In recent years, a change has begun in biomedicine: Instead of classical, non-degradable and thus durable implant materials, bioresorbable materials are increasingly used which allow defect regeneration and support the body in self-healing.

In the case of bone defects, calcium phosphate bioceramics are advantageous because their chemical composition is close to the mineral phase of the bone matrix – hydroxyapatite (HAP). Since bone tissue is highly anisotropic in structure, research is focused on the development of anisotropic bone substitute elements.

The focus is on variable-sized implants with pore structures that not only allow ingrowth of cells and tissue, but also access by blood capillaries. Such an implant is to be developed in this research project by means of textile technology processes.

The channel-like pores are produced via hollow fibers generated in a spinning process with additions of HAP and/or β-tricalcium phosphate powder. The suitability of polymer spinning processes for obtaining textile-like processable, stable hollow bodies in fiber form from cellulose and HAP and/or β-tricalcium phosphate is investigated.
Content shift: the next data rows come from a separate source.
(** How the loop ends: it returns after the first round that leaves the
    flag set, or it is still waiting, the flag clear, when the fuel is used
    up. *)
Lemma wait_network_ready_cases fuel s :
  well_registered s ->
  (exists n, n <= fuel /\ st_ready (rounds n s) = true /\
     wait_network_ready fuel s = (Val tt, rounds n s)) \/
  (st_ready (rounds fuel s) = false /\
   wait_network_ready fuel s = (Halt OutOfFuel, rounds fuel s)).
Proof.
  revert s. induction fuel as [|fuel IH]; intros s Hw;
    rewrite wait_network_ready_unfold by exact Hw;
    destruct (st_ready s) eqn:Hr.
  - left. exists 0. now split_and!.
  - right. now split.
  - left. exists 0. split_and!; [lia | exact Hr | reflexivity].
  - destruct (IH (wait_round s) (well_registered_wait_round s Hw))
      as [(n & Hn & Hset & Hrun)|[Hclear Hrun]].
    + left. exists (S n). split_and!; [lia | exact Hset | exact Hrun].
    + right. now split.
Qed.

(** C5: the wait loop never proceeds while the flag is clear: whenever
    [wait_network_ready] returns, whatever the platform and the events, the
    flag is set in the state it returns in. *)
Theorem wait_returns_only_when_ready fuel s s' :
  wait_network_ready fuel s = (Val tt, s') -> st_ready s' = true.
Proof.
  revert s. induction fuel as [|fuel IH]; intros s; simpl;
    unfold gets, bind at 1; destruct (st_ready s) eqn:Hr; simpl.
  - now intros [= <-].
  - discriminate.
  - now intros [= <-].
  - intros Hrun. apply bind_inv_val in Hrun as (? & s1 & _ & Hrun).
    apply bind_inv_val in Hrun as (? & s2 & _ & Hrun). eauto.
Qed.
The macroscopic structuring and arrangement of the ceramic hollow fibers in the green state is achieved by means of orientation, sheathing and bundling with compact fibers. The Kemafil process is used for this purpose. In this way, the hollow fibers are combined into ideally dense packages and the longitudinal and transverse strength is decisively improved without closing the pores.

The fiber composite is then infiltrated to fill the fiber interstices, followed by a special drying, debinding and sintering process.
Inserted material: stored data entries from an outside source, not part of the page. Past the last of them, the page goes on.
(* ===== verification/Endless.v ===== *)
(** * A peer that never closes

    A second implementation of [Platform]: every call succeeds at once, no
    event is raised, and the peer always has another chunk to send.  The
    receive loop of lines 189-203 has no bound and no deadline, so against
    this peer it runs for ever: whatever fuel it is given, it uses all of
    it. *)

From Stdlib Require Import ZArith List Lia.
From Stdlib Require Import Strings.String.
From stdpp Require Import base tactics numbers list.
From S2P Require Import Prelude Monad Config Platform Script Readiness NetMgmt.
From S2P Require Import Syscalls Protocol Conform Driver.

#[local] Open Scope Z_scope.
#[local] Open Scope prog_scope.

Section Endless.
Context {codes : NetEventCodes} {bus : EventBus}.

(** The chunk the peer has ready for the [n]-th receive. *)
Variable chunk : nat -> list byte.

(** The world is the number of receives made so far.  [recv] takes as much
    of the next chunk as there is room for. *)
Definition endless_recv (cap : nat) (n : nat) : (Z * list byte) * nat :=
  let data := take cap (chunk n) in ((Z.of_nat (length data), data), S n).

#[local] Instance endless_platform : Platform nat := {|
  plat_raised := fun n => ([], n);
  plat_mdm_hl7800_reset := fun n => (0, n);
  plat_k_sleep := fun _ n => (tt, n);
  plat_tls_credential_add := fun _ _ _ _ n => (0, n);
  plat_getaddrinfo := fun _ _ _ n => ((0, [example_addrinfo]), n);
  plat_socket := fun _ _ _ n => (3, n);
  plat_setsockopt := fun _ _ _ _ _ n => (0, n);
  plat_connect := fun _ _ _ n => (0, n);
  plat_send := fun _ data _ n => (Z.of_nat (length data), n);
  plat_recv := fun _ cap _ n => endless_recv cap n;
  plat_close := fun _ n => (0, n);
|}.

#[local] Instance endless_laws : PlatformLaws nat.
Proof.
  split.
  - intros sock cap flags n len data n' [= <- <- _]. right.
    rewrite length_take. lia.
  - now intros host port hints n res n' [= <-].
Qed.

Implicit Types (s : state nat).

(** One receive: the next chunk, cut to the room there is, is at the start
    of [response]; the state stays safe and one more [recv] is logged. *)
Lemma recv_endless sock s :
  safe s ->
  exists s1,
    recv sock 1023 0 s =
      (Val (Z.of_nat (length (take 1023 (chunk (st_world s))))), s1) /\
    safe s1 /\
    count_io is_recv (st_log s1) = (count_io is_recv (st_log s) + 1)%nat.
Proof.
  intros [Hw Hlen]. unfold recv.
  erewrite bind_val by (apply syscall_run; exact Hw). simpl fst. simpl snd.
  set (d := take 1023 (chunk (st_world s))).
  set (s0 := after_raised _).
  assert (Hq : quiet (logged (IoRecv sock 1023 0 (Z.of_nat (length d)) d)
                        (S (st_world s)) s) s0) by apply quiet_after_raised.
  assert (Hr0 : st_response s0 = st_response s) by apply Hq.
  destruct (buf_write_fits d (st_response s0)) as [buf' Hb].
  { rewrite Hr0, Hlen, length_response. subst d. rewrite length_take. lia. }
  unfold bind at 1, gets. unfold bind at 1. rewrite Hb. simpl.
  eexists. split; [reflexivity|]. split.
  - split; [now apply well_registered_after_raised|]. simpl.
    now rewrite (buf_write_length _ _ _ Hb), Hr0.
  - change (count_io is_recv (st_log s0) =
            (count_io is_recv (st_log s) + 1)%nat).
    rewrite (quiet_count_io is_recv _ _ (fun _ _ => eq_refl) Hq).
    apply count_io_snoc.
Qed.

(** Every unit of fuel is used for one more receive. *)
Lemma recv_loop_endless_run sock : forall fuel s,
  (forall n, chunk n <> []) -> safe s ->
  fst (recv_loop fuel sock s) = Halt OutOfFuel /\
  count_io is_recv (st_log (snd (recv_loop fuel sock s))) =
    (count_io is_recv (st_log s) + fuel)%nat /\
  safe (snd (recv_loop fuel sock s)).
Proof.
  induction fuel as [|fuel IH]; intros s Hc Hs.
  { split_and!; [reflexivity | simpl; lia | exact Hs]. }
  destruct (recv_endless sock s Hs) as (s1 & Hrecv & [Hw1 Hl1] & Hn1).
  set (d := take 1023 (chunk (st_world s))) in *.
  assert (Hd : (0 < length d <= 1023)%nat).
  { subst d. rewrite length_take. specialize (Hc (st_world s)).
    destruct (chunk (st_world s)); [done | cbn [length]; lia]. }
  destruct (buf_store_in_range (st_response s1) (Z.of_nat (length d)) NUL)
    as [buf' Hst].
  { rewrite Hl1, length_response. lia. }
  rewrite (recv_loop_chunk fuel sock s _ s1 buf' Hrecv ltac:(lia) Hst).
  set (s2 := set_log _ _).
  destruct (IH s2 Hc) as (Ho & Hn & Hsafe).
  { split; [exact Hw1|]. simpl. now rewrite (buf_store_length _ _ _ _ Hst). }
  split_and!; [exact Ho | | exact Hsafe].
  rewrite Hn. subst s2. simpl. rewrite count_io_snoc, Hn1. simpl. lia.
Qed.

(** C16: the receive loop has no bound.  Against a peer that always has
    another non-empty chunk to send, the loop never returns: whatever fuel
    it is given it is still looping when the fuel is used up, having made
    one [recv] for every unit of fuel. *)
Theorem recv_loop_never_ends_on_endless_stream fuel sock s :
  (forall n, chunk n <> []) -> safe s ->
  fst (recv_loop fuel sock s) = Halt OutOfFuel /\
  count_io is_recv (st_log (snd (recv_loop fuel sock s))) =
    (count_io is_recv (st_log s) + fuel)%nat.
Proof.
  intros Hc Hs.
  destruct (recv_loop_endless_run sock fuel s Hc Hs) as (Ho & Hn & _).
  now split.
Qed.

End Endless.

(** ** The theorem at a concrete input *)

Section Witnesses.
#[local] Existing Instance zephyr_event_codes.
#[local] Existing Instance zephyr_bus.

(** A peer that sends one more byte with every chunk. *)
Definition growing (n : nat) : list byte := replicate (S n) Byte.x2e.

Lemma recv_loop_never_ends_on_endless_stream_witness :
  let s := init_state 0%nat in
  fst (recv_loop (plat := endless_platform growing) 7 3 s) = Halt OutOfFuel /\
  count_io is_recv
    (st_log (snd (recv_loop (plat := endless_platform growing) 7 3 s))) =
    (count_io is_recv (st_log s) + 7)%nat.
Proof.
  apply (recv_loop_never_ends_on_endless_stream growing 7 3).
  - intros n. discriminate.
  - split; [constructor | reflexivity].
Defined.

End Witnesses.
In the debinding process, the polymeric sheath yarn and the cellulose component of the fibers burn completely and without residue.
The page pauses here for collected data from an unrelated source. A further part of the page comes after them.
Lemma started_script w :
  Forall (fun evs => NET_EVENT_DNS_SERVER_ADD ∉ evs) (take 4 (sc_raised w)) ->
  at_log (subscriptions ++ [IoModemReset (sc_modem w)]) w (started w) /\
  subscribed (started w) /\ st_ready (started w) = false /\
  sc_raised (st_world (started w)) = drop 4 (sc_raised w).
Proof.
  intros Hq. destruct (warm_started w Hq) as [(Hr & Hl & _) (_ & _ & Ha)].
  destruct (subscribe_all_state w) as (_ & _ & R & _ & M).
  split_and!; [|now apply subscribed_after_raised, subscribed_subscribe_all
               |exact Hr|exact Hl].
  unfold started.
  rewrite (answers_field sc_modem _ w (fun _ _ => eq_refl) Ha).
  apply (at_log_call _ _ w); [now apply call_not_handler_print | | exact Ha].
  split_and!; [apply well_registered_subscribe_all | now rewrite R | exact M
              | exact Ha].
Qed.

(** A run in which the modem comes up reaches the wait in that state. *)
Lemma main_started tls fuel_wait fuel_recv w :
  sc_modem w = 0 ->
  Forall (fun evs => NET_EVENT_DNS_SERVER_ADD ∉ evs) (take 4 (sc_raised w)) ->
  main tls fuel_wait fuel_recv (init_state w) =
  (wait_network_ready fuel_wait ;; http_get tls fuel_recv) (started w).
Proof.
  intros Hm Hq. destruct (warm_started w Hq) as [_ (_ & _ & Ha)].
  unfold main. erewrite bind_val by apply setup_iface_events_run.
  unfold mdm_hl7800_reset.
  erewrite bind_val by apply syscall_run, well_registered_subscribe_all.
  unfold started. cbn [plat_mdm_hl7800_reset script_platform fst snd].
  rewrite (answers_field sc_modem _ w (fun _ _ => eq_refl) Ha), Hm.
  now rewrite bool_decide_eq_false_2 by (intros H; now apply H).
Qed.

Lemma printed_body_transcript tls w n a rest chunks :
  printed_body (transcript tls w n a rest chunks) = concat (cstr <$> chunks).
Proof.
  unfold transcript, http_get_transcript.
  rewrite !printed_body_app, printed_body_waiting,
    printed_body_response_transcript.
  now destruct tls.
Qed.

(** C4: the end-to-end scenario.  Against a script in which the modem
    comes up, no DNS-server-added event is raised during the setup and the
    first sleeps, the batch raised during the next sleep holds one that no
    interface-down follows, and every step of the request succeeds, [main]
    given enough fuel runs to its last line: it sleeps once per batch up to
    that one, logs exactly the calls and the lines of [transcript], in that
    order, and prints of the response exactly the chunks the peer sent,
    each up to its first NUL. *)
Theorem main_end_to_end tls fuel_wait fuel_recv w silent b pre post later
    a rest chunks :
  sc_modem w = 0 ->
  Forall (fun evs => NET_EVENT_DNS_SERVER_ADD ∉ evs)
         (take 4 (sc_raised w) ++ silent) ->
  drop 4 (sc_raised w) = silent ++ b :: later ->
  b = pre ++ NET_EVENT_DNS_SERVER_ADD :: post -> NET_EVENT_IF_DOWN ∉ post ->
  good_answers tls w a rest chunks ->
  (length silent < fuel_wait)%nat -> (length chunks < fuel_recv)%nat ->
  exists s',
    run_main tls fuel_wait fuel_recv w = (Val tt, s') /\
    main_log (st_log s') = transcript tls w (S (length silent)) a rest chunks /\
    printed_body (st_log s') = concat (cstr <$> chunks).
Proof.
  intros Hm [Hq Hsilent]%Forall_app Hraised Hb Hpost Hgood Hfw Hfr.
  destruct (started_script w Hq) as (Hat & Hsub & Hready & Hdrop).
  destruct (wait_network_ready_script silent b pre post later fuel_wait
              (started w)) as [Hwait _];
    [apply Hat | exact Hsub | exact Hready | congruence | assumption..|].
  pose proof (http_get_script tls fuel_recv _ w a rest chunks Hgood Hfr _
                (at_log_rounds (S (length silent)) _ _ _ Hat)) as Hrun.
  unfold run_main. rewrite main_started by assumption.
  erewrite bind_val by exact Hwait.
  destruct (http_get tls fuel_recv _) as [[[]|o] s']; [|destruct Hrun].
  destruct Hrun as (_ & _ & Hl & _).
  assert (Hlog : main_log (st_log s') =
                 transcript tls w (S (length silent)) a rest chunks)
    by (rewrite Hl, Hm; unfold transcript; now rewrite <- !app_assoc).
  exists s'. split_and!; [reflexivity | exact Hlog |].
  now rewrite <- printed_body_main_log, Hlog, printed_body_transcript.
Qed.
The sintering process serves to solidify the molded bodies into a mechanically stable and machinable bone substitute material with excellent biocompatibility at the same time.

After successful biological characterization and optimization of the final compacted calcium phosphate bioceramics and testing of their biocompatibility, the implants would be ready for in vivo use. This implant, produced by textile technology, can be used to fill a large bone defect and will be converted into endogenous material by the organism over time.

• The members of the team of the IGF-funded research project “Development of calcium phosphate bioceramics with anisotropic pore structure for tissue engineering using ceramic hollow filaments” work at TU Bergakademie Freiberg, Saxon Textile Research Institute e.V., Chemnitz, Thuringian Institute for Textile and Plastics Research e.V., and Dresden University of Technology.